- _Task prompt_
Among the entries below, one stretch runs from the line that contains "match _format_timestamp seconds with" through the line that contains "(** The segment is written, not skipped. *)". Repeat that stretch exactly, ends included, and only that.

┄┄┄┄┄┄

Definition __init__ : app VideoProcessor :=
  cuda ← asks (fun sv _ => cuda_is_available sv);
  device ← (if cuda : bool then
              logger_info "CUDA is available - using GPU";;
              mret "cuda"
            else
              logger_info "CUDA is not available - using CPU";;
              setenv "CUDA_VISIBLE_DEVICES" "-1";;
              mret "cpu");
  let compute_type := "float32" in
  setenv "CUDA_VISIBLE_DEVICES" "-1";;
  let device := "cpu" in
  let compute_type := "float32" in
  cwd ← getcwd;
  let cache_dir := os_path.join (os_path.join cwd "Data") "Cache" in
  cwd ← getcwd;
  let output_dir := os_path.join (os_path.join cwd "Data") "Output" in
  makedirs cache_dir;;
  makedirs output_dir;;
  logger_info ("Cache directory: " +:+ cache_dir);;
  logger_info ("Output directory: " +:+ output_dir);;
  model ← try_catch
    (logger_info "Loading WhisperX model...";;
     model ← load_model "large-v2" device compute_type;
     logger_info ("WhisperX initialized successfully on " +:+ device);;
     mret (Some model))
    (fun e =>
       logger_error ("Error initializing WhisperX model: " +:+ str_error e);;
       mret None);
  mret {| cache_dir := cache_dir; output_dir := output_dir; model := model |}.

(** The body of [for file in files] in [process_video_files]. *)
Fixpoint process_each (folder_info : folder_info) (files : list drive_file) : app unit :=
  match files with
  | [] => mret tt
  | file :: rest =>
      (* is_video_file(...): the module neither defines nor imports it *)
      video ← unresolved "is_video_file";
      (if video : bool then
         video_processor ← __init__;
         success ← pipeline (process_video video_processor (df_id file) (df_name file)
                                           (LangDict (fi_code folder_info)));
         if success : bool then
           logger_info ("Successfully processed video: " +:+ df_name file)
         else
           logger_error ("Failed to process video: " +:+ df_name file)
       else mret tt);;
      process_each folder_info rest
  end.

Definition process_video_files (folder_info : folder_info) : app unit :=
  let folder_id := fi_folder_id folder_info in
  let language := fi_code folder_info in
  match nonempty folder_id with
  | None =>
      logger_warning ("No folder ID configured for " +:+ str_opt language +:+ " videos")
  | Some folder_id =>
      logger_info ("Checking " +:+ str_opt language +:+ " video folder");;
      (* list_files(folder_id): the module neither defines nor imports it *)
      files ← unresolved "list_files";
      process_each folder_info files
  end.

(* ===================================================================== *)
(** * What a run of [_write_srt] leaves in the file *)
(* ===================================================================== *)

(** The timestamp text, for a value the formatter accepts. *)
Definition timestamp (seconds : spec_float) : string :=
  match _format_timestamp seconds with
  | Ok t => t
  | Raise _ => ""
  end.

(** Both timestamps of the segment can be formatted. *)
Definition formats (s : segment) : bool :=
  match _format_timestamp (start s), _format_timestamp (end_ s) with
  | Ok _, Ok _ => true
  | _, _ => false
  end.

(** The segment is written, not skipped. *)
Definition spoken (s : segment) : bool := truthy (strip (text s)).

(** The three writes of one entry, put together. *)
Definition entry (i : N) (s : segment) : string :=
  (str_of_N i +:+ nl) +:+
  (timestamp (start s) +:+ " --> " +:+ timestamp (end_ s) +:+ nl) +:+
  (strip (text s) +:+ nl +:+ nl).

(** The entries the loop emits, with the index it writes for each, when
    the enumeration is at [i]. *)
Fixpoint emitted (i : N) (segments : list segment) : list (N * segment) :=
  match segments with
  | [] => []
  | s :: rest => (if spoken s then [(i, s)] else []) ++ emitted (N.succ i) rest
  end%list.

Fixpoint concat_entries (es : list (N * segment)) : string :=
  match es with
  | [] => ""
  | (i, s) :: rest => entry i s +:+ concat_entries rest
  end.

(** No call on the file at [path] fails. *)
Definition writable (h : host) (path : string) : Prop :=
  io_fails h (OpOpen path) = false ∧
  (∀ data, io_fails h (OpWrite path data) = false) ∧
  io_fails h (OpClose path) = false.

(** The calls a computation makes from [w]. *)
Definition calls {A} (m : io A) (h : host) (w : world) : list io_op :=
  drop (List.length (trace w)) (trace (snd (m h w))).

(** ** The numbering and the routing rule of the specification *)

(** No segment that is written comes after one that is skipped: the
    skipped segments, if any, are the last ones. *)
Fixpoint skips_only_at_the_end (segments : list segment) : bool :=
  match segments with
  | [] => true
  | s :: rest =>
      if spoken s then skips_only_at_the_end rest
      else forallb (λ s, negb (spoken s)) rest
  end.

(** The two destinations of a subtitle file. *)
Inductive destination := FinalOutput | TranslationIntake.

(** The specification's designated code: ['nl'], compared without regard
    to case. *)
Definition spec_is_target_language (code : string) : bool :=
  existsb (String.eqb code) ["nl"; "nL"; "Nl"; "NL"].

(** The specification's code of a binding: the code it carries, and the
    fallback ['en'] when it carries none (it is no dictionary, has no
    ['code'], or an empty one). *)
Definition spec_code (info : language_info) : string :=
  match info with
  | LangDict (Some (String c rest)) => String c rest
  | _ => "en"
  end.

(** The specification's destination for a binding. *)
Definition spec_destination (info : language_info) : destination :=
  if spec_is_target_language (spec_code info) then FinalOutput else TranslationIntake.

(** The folder of a destination on a host. *)
Definition folder_of (h : host) (d : destination) : option string :=
  match d with
  | FinalOutput => environ h !! "OUTPUT_FOLDER_ID"
  | TranslationIntake => environ h !! "TEXT_TRANSLATION_FOLDER_ID"
  end.

(** What the rule allows a call of a run to be: an upload goes to the
    folder of the destination, and the model is asked for the language of
    the binding's code. *)
Definition routed (h : host) (info : language_info) (op : io_op) : Prop :=
  match op with
  | OpUpload _ folder_id => folder_of h (spec_destination info) = Some folder_id
  | OpTranscribe language => language = spec_code info
  | _ => True
  end.

(** The model is asked for no other language than [language]. *)
Definition asks_in (language : string) (op : io_op) : Prop :=
  match op with
  | OpTranscribe l => l = language
  | _ => True
  end.

(* ===================================================================== *)
(** * Running the monad *)
(* ===================================================================== *)

Lemma string_app_cons c a b : String c a +:+ b = String c (a +:+ b).
Proof. reflexivity. Qed.

Lemma string_app_nil_r a : a +:+ "" = a.
Proof. induction a as [|c a IH]; [reflexivity|]. rewrite string_app_cons. by rewrite IH. Qed.

Lemma string_app_assoc a b c : (a +:+ b) +:+ c = a +:+ (b +:+ c).
Proof. induction a as [|x a IH]; [reflexivity|]. rewrite !string_app_cons. by rewrite IH. Qed.

Lemma run_bind {A B} (m : io A) (k : A → io B) h w :
  (m ≫= k) h w = match m h w with
                 | (Ok a, w') => k a h w'
                 | (Raise e, w') => (Raise e, w')
                 end.
Proof. reflexivity. Qed.

Lemma external_ok op e h w :
  io_fails h op = false → external op e h w = (Ok tt, add_trace op w).
Proof. intros H. unfold external. by rewrite H. Qed.

Lemma external_fails op e h w :
  io_fails h op = true → external op e h w = (Raise e, add_trace op w).
Proof. intros H. unfold external. by rewrite H. Qed.

Lemma write_run path data h w :
  io_fails h (OpWrite path data) = false →
  write path data h w =
    (Ok tt, set_fs (alter (λ old, old +:+ data) path) (add_trace (OpWrite path data) w)).
Proof. intros H. unfold write. by rewrite run_bind, external_ok. Qed.

(** ** The loop of [_write_srt] when nothing fails *)

Lemma write_entries_ok h segments : ∀ i path w content,
  (∀ data, io_fails h (OpWrite path data) = false) →
  forallb formats segments = true →
  fs w !! path = Some content →
  ∃ w', write_entries path i segments h w = (Ok tt, w') ∧
        fs w' = <[path := content +:+ concat_entries (emitted i segments)]> (fs w) ∧
        drive w' = drive w ∧ log w' = log w.
Proof.
  induction segments as [|s rest IH]; intros i path w content Hw Hf Hc.
  - exists w. simpl. rewrite string_app_nil_r. split; [done|]. split; [|done].
    symmetry. by apply insert_id.
  - simpl in Hf. apply andb_prop in Hf as [Hs Hrest].
    unfold formats in Hs. simpl write_entries.
    destruct (_format_timestamp (start s)) as [t1|] eqn:E1; [|done].
    destruct (_format_timestamp (end_ s)) as [t2|] eqn:E2; [|done].
    rewrite run_bind. unfold lift at 1. rewrite run_bind. unfold lift at 1.
    rewrite run_bind. simpl emitted. unfold spoken.
    destruct (truthy (strip (text s))) eqn:Et.
    + rewrite run_bind, write_run by done.
      rewrite run_bind, write_run by done.
      rewrite write_run by done.
      match goal with |- context [write_entries _ _ _ _ ?x] => set (w3 := x) end.
      destruct (IH (N.succ i) path w3 (content +:+ entry i s))
        as (w' & Hrun & Hfs & Hdrive & Hlog); [done..| |].
      * subst w3. simpl. rewrite !lookup_alter_eq, Hc. simpl.
        unfold entry, timestamp. rewrite E1, E2. by rewrite !string_app_assoc.
      * exists w'. split; [done|]. split; [|done].
        rewrite Hfs. subst w3. simpl.
        rewrite !insert_alter_eq. simpl. by rewrite string_app_assoc.
    + destruct (IH (N.succ i) path w content) as (w' & Hrun & Hfs & Hio & Hlog); try done.
      exists w'. done.
Qed.

(** [_write_srt] on segments, when the file can be written and every
    timestamp formatted: the file holds the emitted entries. *)
Lemma write_srt_ok h segments path w :
  segments ≠ [] → writable h path → forallb formats segments = true →
  ∃ w', _write_srt segments path h w = (Ok true, w') ∧
        fs w' = <[path := concat_entries (emitted 1 segments)]> (fs w) ∧
        drive w' = drive w ∧ log w' = log w.
Proof.
  intros Hne (Hopen & Hwrite & Hclose) Hf.
  set (w1 := set_fs (insert path "") (add_trace (OpOpen path) w)).
  destruct (write_entries_ok h segments 1%N path w1 "") as (w' & Hrun & Hfs & Hd & Hl);
    [done..| by (subst w1; simpl; rewrite lookup_insert_eq) |].
  exists (add_trace (OpClose path) w').
  unfold _write_srt, try_except.
  destruct segments as [|s rest]; [done|].
  remember (s :: rest) as segments.
  rewrite run_bind. unfold with_open, open_w.
  rewrite !run_bind, external_ok by done.
  unfold modify at 1. unfold try_finally. fold w1. rewrite Hrun.
  unfold close. rewrite external_ok by done.
  split; [done|]. simpl. rewrite Hfs, Hd, Hl. subst w1. simpl.
  by rewrite insert_insert_eq.
Qed.

(** ** Computations that end normally only if none of their calls failed *)

Definition clean {A} (m : io A) : Prop :=
  ∀ h w, ∃ ops, trace (snd (m h w)) = (trace w ++ ops)%list ∧
                (∀ a, fst (m h w) = Ok a → existsb (io_fails h) ops = false).

Lemma calls_eq {A} (m : io A) h w ops :
  trace (snd (m h w)) = (trace w ++ ops)%list → calls m h w = ops.
Proof. intros H. unfold calls. rewrite H. apply drop_app_length. Qed.

Lemma clean_ret {A} (a : A) : clean (ret a).
Proof. intros h w. exists []. simpl. by rewrite app_nil_r. Qed.

Lemma clean_raise {A} e : clean (@raise A e).
Proof. intros h w. exists []. simpl. by rewrite app_nil_r. Qed.

Lemma clean_lift {A} (r : result A) : clean (lift r).
Proof. intros h w. exists []. simpl. by rewrite app_nil_r. Qed.

Lemma clean_logger l msg : clean (logger l msg).
Proof. intros h w. exists []. simpl. by rewrite app_nil_r. Qed.

Lemma clean_set_fs f : clean (modify (set_fs f)).
Proof. intros h w. exists []. simpl. by rewrite app_nil_r. Qed.

Lemma clean_external op e : clean (external op e).
Proof.
  intros h w. exists [op]. unfold external.
  destruct (io_fails h op) eqn:E; simpl; [done|]. rewrite E. done.
Qed.

Lemma clean_bind {A B} (m : io A) (k : A → io B) :
  clean m → (∀ a, clean (k a)) → clean (m ≫= k).
Proof.
  intros Hm Hk h w. rewrite run_bind.
  destruct (Hm h w) as (ops1 & Ht1 & Hok1).
  destruct (m h w) as [[a|e] w1]; simpl in *.
  - destruct (Hk a h w1) as (ops2 & Ht2 & Hok2).
    exists (ops1 ++ ops2)%list. rewrite Ht2, Ht1, app_assoc. split; [done|].
    intros b Hb. rewrite existsb_app, (Hok1 a), (Hok2 b); done.
  - exists ops1. done.
Qed.

Lemma clean_try_finally {A} (body : io A) fin :
  clean body → clean fin → clean (try_finally body fin).
Proof.
  intros Hb Hf h w. unfold try_finally.
  destruct (Hb h w) as (ops1 & Ht1 & Hok1).
  destruct (body h w) as [r w1]; simpl in *.
  destruct (Hf h w1) as (ops2 & Ht2 & Hok2).
  exists (ops1 ++ ops2)%list.
  destruct (fin h w1) as [[[]|e] w2]; simpl in *; rewrite Ht2, Ht1, app_assoc.
  - split; [done|]. intros a ->. rewrite existsb_app, (Hok1 a), (Hok2 tt); done.
  - done.
Qed.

┄┄┄┄┄┄

- _Final answer_
  match _format_timestamp seconds with
  | Ok t => t
  | Raise _ => ""
  end.

(** Both timestamps of the segment can be formatted. *)
Definition formats (s : segment) : bool :=
  match _format_timestamp (start s), _format_timestamp (end_ s) with
  | Ok _, Ok _ => true
  | _, _ => false
  end.

(** The segment is written, not skipped. *)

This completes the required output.